The national charter group that Shelby County Schools is considering hiring already has evaluated the district on its charter sector management — and the results paint a picture of a district with deficient oversight.

The National Association of Charter School Authorizers presented its findings to Tennessee’s largest district, home to about half of the state’s charter schools, in February. But the report — which praises the district’s efforts so far while also calling for significant changes — was not made publicly accessible.

Now, the Shelby County Schools board is set to vote Tuesday on a $152,000 grant from the Hyde Family Foundation to implement some of the group’s recommendations, which center on building systems to reward and replicate schools that boost students’ test scores. (Hyde also supports Chalkbeat. Learn more about our funding here.)

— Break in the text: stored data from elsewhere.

(* ===== verification/PreparationOrder.v ===== *)
(** Completions released in reservation order
    (crates/smb/src/runtime/preparation_order.rs), and its refinement of a list of
    slots that are filled in any order and emptied from the front. *)
From S2P Require Import Prelude.

Section queue.
Context {K V : Type} `{Countable K}.

(** ** The queue *)

Record OrderedCompletionQueue := mkOrdered {
  ocq_order : list K;
  ocq_reserved : gset K;
  ocq_completed : gmap K V
}.

Definition ocq_default : OrderedCompletionQueue := mkOrdered [] ∅ ∅.

Definition ocq_is_empty (q : OrderedCompletionQueue) : bool := bool_decide (ocq_order q = []).

(** [None] is a failed assertion. *)
Definition ocq_reserve (q : OrderedCompletionQueue) (key : K) : option OrderedCompletionQueue :=
  if bool_decide (key ∈ ocq_reserved q) then None
  else Some (mkOrdered (ocq_order q ++ [key]) ({[key]} ∪ ocq_reserved q) (ocq_completed q)).

(** The loop of [complete] over the front of the order. *)
Fixpoint ocq_drain (order : list K) (reserved : gset K) (completed : gmap K V) (ready : list V)
    : OrderedCompletionQueue * list V :=
  match order with
  | [] => (mkOrdered [] reserved completed, ready)
  | key :: rest =>
      match completed !! key with
      | None => (mkOrdered (key :: rest) reserved completed, ready)
      | Some value =>
          ocq_drain rest (reserved ∖ {[key]}) (delete key completed) (ready ++ [value])
      end
  end.

Definition ocq_complete (q : OrderedCompletionQueue) (key : K) (value : V)
    : option (OrderedCompletionQueue * list V) :=
  if bool_decide (key ∉ ocq_reserved q) then None
  else if bool_decide (is_Some (ocq_completed q !! key)) then None
  else Some (ocq_drain (ocq_order q) (ocq_reserved q) (<[key := value]> (ocq_completed q)) []).

(** ** The specification: slots *)

Abbreviation slots := (list (K * option V)).

Definition spec_reserve (s : slots) (key : K) : option slots :=
  if bool_decide (key ∈ s.*1) then None else Some (s ++ [(key, None)]).

Fixpoint spec_release (s : slots) : list V * slots :=
  match s with
  | (key, Some value) :: rest =>
      let '(out, remaining) := spec_release rest in (value :: out, remaining)
  | _ => ([], s)
  end.

Definition spec_fill (s : slots) (key : K) (value : V) : slots :=
  (fun slot => if bool_decide (slot.1 = key) then (key, Some value) else slot) <$> s.

(** The slot of [key] waits for a value. *)
Definition spec_waiting (s : slots) (key : K) : bool :=
  existsb (fun slot => bool_decide (slot.1 = key) && negb (bool_decide (is_Some slot.2))) s.

Definition spec_complete (s : slots) (key : K) (value : V) : option (slots * list V) :=
  if spec_waiting s key then
    let '(out, remaining) := spec_release (spec_fill s key value) in Some (remaining, out)
  else None.

(** ** Refinement *)

Definition slots_of (q : OrderedCompletionQueue) : slots :=
  (fun key => (key, ocq_completed q !! key)) <$> ocq_order q.

(** What the queue keeps: the order holds each reserved key once, only reserved keys
    are completed, and nothing releasable is left. *)
Record ocq_wf (q : OrderedCompletionQueue) : Prop := {
  ow_nodup : NoDup (ocq_order q);
  ow_reserved : forall k, k ∈ ocq_reserved q <-> k ∈ ocq_order q;
  ow_completed : forall k, is_Some (ocq_completed q !! k) -> k ∈ ocq_order q;
  ow_drained : forall k rest, ocq_order q = k :: rest -> ocq_completed q !! k = None
}.

Lemma slots_of_keys q : (slots_of q).*1 = ocq_order q.
Proof. unfold slots_of. rewrite <- list_fmap_compose. apply list_fmap_id. Qed.

Lemma ocq_drain_spec order : forall reserved completed ready,
  NoDup order -> (forall k, k ∈ reserved <-> k ∈ order) ->
  (forall k, is_Some (completed !! k) -> k ∈ order) ->
  let '(q, out) := ocq_drain order reserved completed ready in
  let '(released, remaining) := spec_release ((fun k => (k, completed !! k)) <$> order) in
  ocq_wf q /\ slots_of q = remaining /\ out = ready ++ released.
Proof.
  induction order as [|k order IH]; intros reserved completed ready Hnd Hres Hcomp; cbn.
  { rewrite app_nil_r. split; [|done]. split; cbn; auto; try done. }
  apply NoDup_cons in Hnd as [Hk Hnd]. destruct (completed !! k) as [v|] eqn:Hv.
  - specialize (IH (reserved ∖ {[k]}) (delete k completed) (ready ++ [v]) Hnd).
    assert (E : (fun k' => (k', delete k completed !! k')) <$> order =
                (fun k' => (k', completed !! k')) <$> order).
    { apply list_fmap_ext. intros i k' Hi. rewrite lookup_delete_ne; [done|].
      intros ->. apply Hk. by eapply list_elem_of_lookup_2. }
    rewrite E in IH. destruct (ocq_drain _ _ _ _) as [q out].
    destruct (spec_release _) as [released remaining].
    destruct IH as (IH1 & IH2 & ->).
    + intros k'. rewrite elem_of_difference, Hres, elem_of_cons, elem_of_singleton.
      split; [naive_solver|]. intros Hin. split; [by right|]. intros ->. done.
    + intros k' [v' [Hne Hv']%lookup_delete_Some]. assert (k' ∈ k :: order) as [->|]%elem_of_cons
        by (apply Hcomp; eauto); done.
    + split; [done|]. split; [done|]. by rewrite <- app_assoc.
  - rewrite app_nil_r. split; [|split; [unfold slots_of; cbn; by rewrite Hv|done]].
    split; cbn; auto.
    + by apply NoDup_cons.
    + by intros ? ? [= <- <-].
Qed.

Lemma spec_waiting_iff q k :
  ocq_wf q -> spec_waiting (slots_of q) k = true <->
  k ∈ ocq_reserved q /\ ocq_completed q !! k = None.
Proof.
  intros [_ Hres _ _]. unfold spec_waiting, slots_of. rewrite existsb_exists. split.
  - intros ([k' o] & Hin & [Hk Ho]%andb_true_iff). apply list_elem_of_In in Hin.
    apply list_elem_of_fmap in Hin as (k'' & [= -> ->] & Hin). cbn in Hk, Ho.
    apply bool_decide_eq_true in Hk as <-. rewrite Hres. split; [done|].
    apply negb_true_iff, bool_decide_eq_false in Ho. by apply eq_None_not_Some.
  - intros [Hk Hc]. exists (k, None). split.
    + apply list_elem_of_In, list_elem_of_fmap. exists k. rewrite Hc. split; [done|]. by apply Hres.
    + cbn. by rewrite bool_decide_eq_true_2.
Qed.

(** C38: the queue implements the slots. From any state that reservations and completions
    build, [reserve] and [complete] panic exactly when the slots refuse, release the
    same values in the same order, and lead to matching states; so a value leaves when,
    and only when, every earlier reservation has completed. *)
Theorem completion_queue_refines_slots q :
  ocq_wf q ->
  (forall key, match ocq_reserve q key with
     | Some q' => ocq_wf q' /\ spec_reserve (slots_of q) key = Some (slots_of q')
     | None => spec_reserve (slots_of q) key = None
     end) /\
  (forall key value, match ocq_complete q key value with
     | Some (q', ready) => ocq_wf q' /\
         spec_complete (slots_of q) key value = Some (slots_of q', ready)
     | None => spec_complete (slots_of q) key value = None
     end).
Proof.
  intros Hq. pose proof Hq as [Hnd Hres Hcomp Hdr]. split.
  - intros key. unfold ocq_reserve, spec_reserve. rewrite slots_of_keys.
    rewrite (bool_decide_ext (key ∈ ocq_reserved q) (key ∈ ocq_order q)) by apply Hres.
    case_bool_decide as Hk; [done|].
    assert (Hnone : ocq_completed q !! key = None).
    { apply eq_None_not_Some. intros Hs. by apply Hk, Hcomp. }
    split.
    + split; cbn.
      * apply NoDup_app. split_and!; [done| |apply NoDup_singleton].
        intros k Hin ->%list_elem_of_singleton. done.
      * intros k. rewrite elem_of_union, elem_of_singleton, elem_of_app, list_elem_of_singleton, Hres.
        naive_solver.
      * intros k Hs. apply elem_of_app. left. by apply Hcomp.
      * intros k rest E. destruct (ocq_order q) as [|k0 order] eqn:Eo; cbn in E; simplify_eq; [done|].
        by eapply Hdr.
    + unfold slots_of. cbn. rewrite fmap_app. cbn. by rewrite Hnone.
  - intros key value. unfold ocq_complete, spec_complete.
    destruct (spec_waiting (slots_of q) key) eqn:Hw.
    + apply (spec_waiting_iff q key Hq) in Hw as [Hin Hnone].
      rewrite bool_decide_eq_false_2 by auto.
      rewrite bool_decide_eq_false_2 by (rewrite Hnone; by intros []).
      pose proof (ocq_drain_spec (ocq_order q) (ocq_reserved q)
        (<[key:=value]> (ocq_completed q)) [] Hnd Hres) as H1.
      assert (E : (fun k => (k, <[key:=value]> (ocq_completed q) !! k)) <$> ocq_order q =
        spec_fill (slots_of q) key value).
      { unfold spec_fill, slots_of. rewrite <- list_fmap_compose. apply list_fmap_ext.
        intros i k _. cbn. case_bool_decide as Hk; [subst; by rewrite lookup_insert_eq|].
        by rewrite lookup_insert_ne. }
      rewrite E in H1. destruct (ocq_drain _ _ _ _) as [q' ready].
      destruct (spec_release _) as [released remaining].
      destruct H1 as (W & <- & ->); [|done].
      intros k Hs. destruct (decide (k = key)) as [->|Hne]; [by apply Hres|].
      rewrite lookup_insert_ne in Hs by done. by apply Hcomp.
    + assert (Hnw : ~ (key ∈ ocq_reserved q /\ ocq_completed q !! key = None)).
      { intros Hc. by rewrite (proj2 (spec_waiting_iff q key Hq) Hc) in Hw. }
      case_bool_decide as Hin; [done|]. case_bool_decide as Hs; [done|].
      destruct Hnw. split; [done|]. by apply eq_None_not_Some.
Qed.

(** What [complete] does to the keys and values, without regard to their order. *)
Lemma ocq_drain_keeps order : forall reserved completed ready k,
  let q := (ocq_drain order reserved completed ready).1 in
  (k ∈ reserved -> completed !! k = None -> k ∈ ocq_reserved q /\ ocq_completed q !! k = None) /\
  (k ∈ ocq_reserved q -> k ∈ reserved) /\
  (forall v, ocq_completed q !! k = Some v -> completed !! k = Some v) /\
  (k ∈ reserved -> is_Some (ocq_completed q !! k) -> k ∈ ocq_reserved q).
Proof.
  induction order as [|k0 order IH]; intros reserved completed ready k; cbn; [done|].
  destruct (completed !! k0) as [v0|] eqn:Hv; [|done].
  destruct (IH (reserved ∖ {[k0]}) (delete k0 completed) (ready ++ [v0]) k) as (A & B & C & D). split_and!.
  - intros Hr Hc. apply A.
    + apply elem_of_difference. split; [done|]. intros ->%elem_of_singleton. congruence.
    + rewrite lookup_delete_ne; [done|]. congruence.
  - intros Hin%B. by apply elem_of_difference in Hin as [? _].
  - intros v Hin%C. by apply lookup_delete_Some in Hin as [_ ?].
  - intros Hr [v Hv']. apply D; [|eauto]. apply C, lookup_delete_Some in Hv' as [Hne _].
    apply elem_of_difference. split; [done|]. intros ->%elem_of_singleton. done.
Qed.

Lemma ocq_drain_ready (P : V -> Prop) order : forall reserved completed ready,
  map_Forall (fun _ => P) completed -> Forall P ready ->
  Forall P (ocq_drain order reserved completed ready).2.
Proof.
  induction order as [|k0 order IH]; intros reserved completed ready Hc Hr; cbn; [done|].
  destruct (completed !! k0) as [v0|] eqn:Hv; [|done]. apply IH.
  - intros k v [_ Hk]%lookup_delete_Some. by eapply Hc.
  - apply Forall_app. split; [done|]. apply Forall_singleton. by eapply Hc.
Qed.

(** Draining moves values from the completed ones to the released ones. *)
Lemma ocq_drain_sum (f : V -> Z) order : forall reserved completed ready,
  let '(q, out) := ocq_drain order reserved completed ready in
  (map_sum f (ocq_completed q) + list_sum f out = map_sum f completed + list_sum f ready)%Z.
Proof.
  induction order as [|k0 order IH]; intros reserved completed ready; cbn; [done|].
  destruct (completed !! k0) as [v0|] eqn:Hv; [|done].
  specialize (IH (reserved ∖ {[k0]}) (delete k0 completed) (ready ++ [v0])).
  destruct (ocq_drain _ _ _ _) as [q out]. rewrite IH, (map_sum_delete f completed k0 v0 Hv).
  rewrite list_sum_app. cbn. lia.
Qed.

Lemma ocq_wf_default : ocq_wf ocq_default.
Proof.
  split; cbn; try done.
  - apply NoDup_nil_2.
  - intros k. rewrite elem_of_nil, elem_of_empty. done.
  - intros k [v Hv]. by rewrite lookup_empty in Hv.
Qed.
End queue.

Lemma completion_queue_refines_slots_witness :
  exists q : OrderedCompletionQueue (K := Z) (V := Z), ocq_order q = [10%Z; 20%Z] /\
    spec_complete (slots_of q) 20%Z 7%Z = Some ([(10%Z, None); (20%Z, Some 7%Z)], []).
Proof.
  set (q0 := (ocq_default : OrderedCompletionQueue (K := Z) (V := Z))).
  destruct (completion_queue_refines_slots q0 ocq_wf_default) as [H1 _].
  specialize (H1 10%Z). vm_compute in H1. destruct H1 as [W1 _].
  destruct (completion_queue_refines_slots _ W1) as [H2 _].
  specialize (H2 20%Z). vm_compute in H2. destruct H2 as [W2 _].
  eexists. split; [|refine (proj2 (proj2 (completion_queue_refines_slots _ W2) 20%Z 7%Z))].
  vm_compute. reflexivity.
Defined.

Here are five things NACSA concluded that Shelby County Schools isn’t doing well enough when it comes to charter schools.

Decisions about which schools should open don’t weigh academics enough.

Reviewing the last three years of new charter applications, NACSA found that district evaluators’ “evidence to substantiate ratings are sparse.” Evaluators focused more on whether the operators’ plans complied with state law than on whether they were likely to lead to high-performing schools. The critique is especially relevant given the latest round of charter appeals to the state, where the two national networks denied by the school board defended their academic record in Memphis.

Policies to guide charter school decision-making are inconsistent or nonexistent.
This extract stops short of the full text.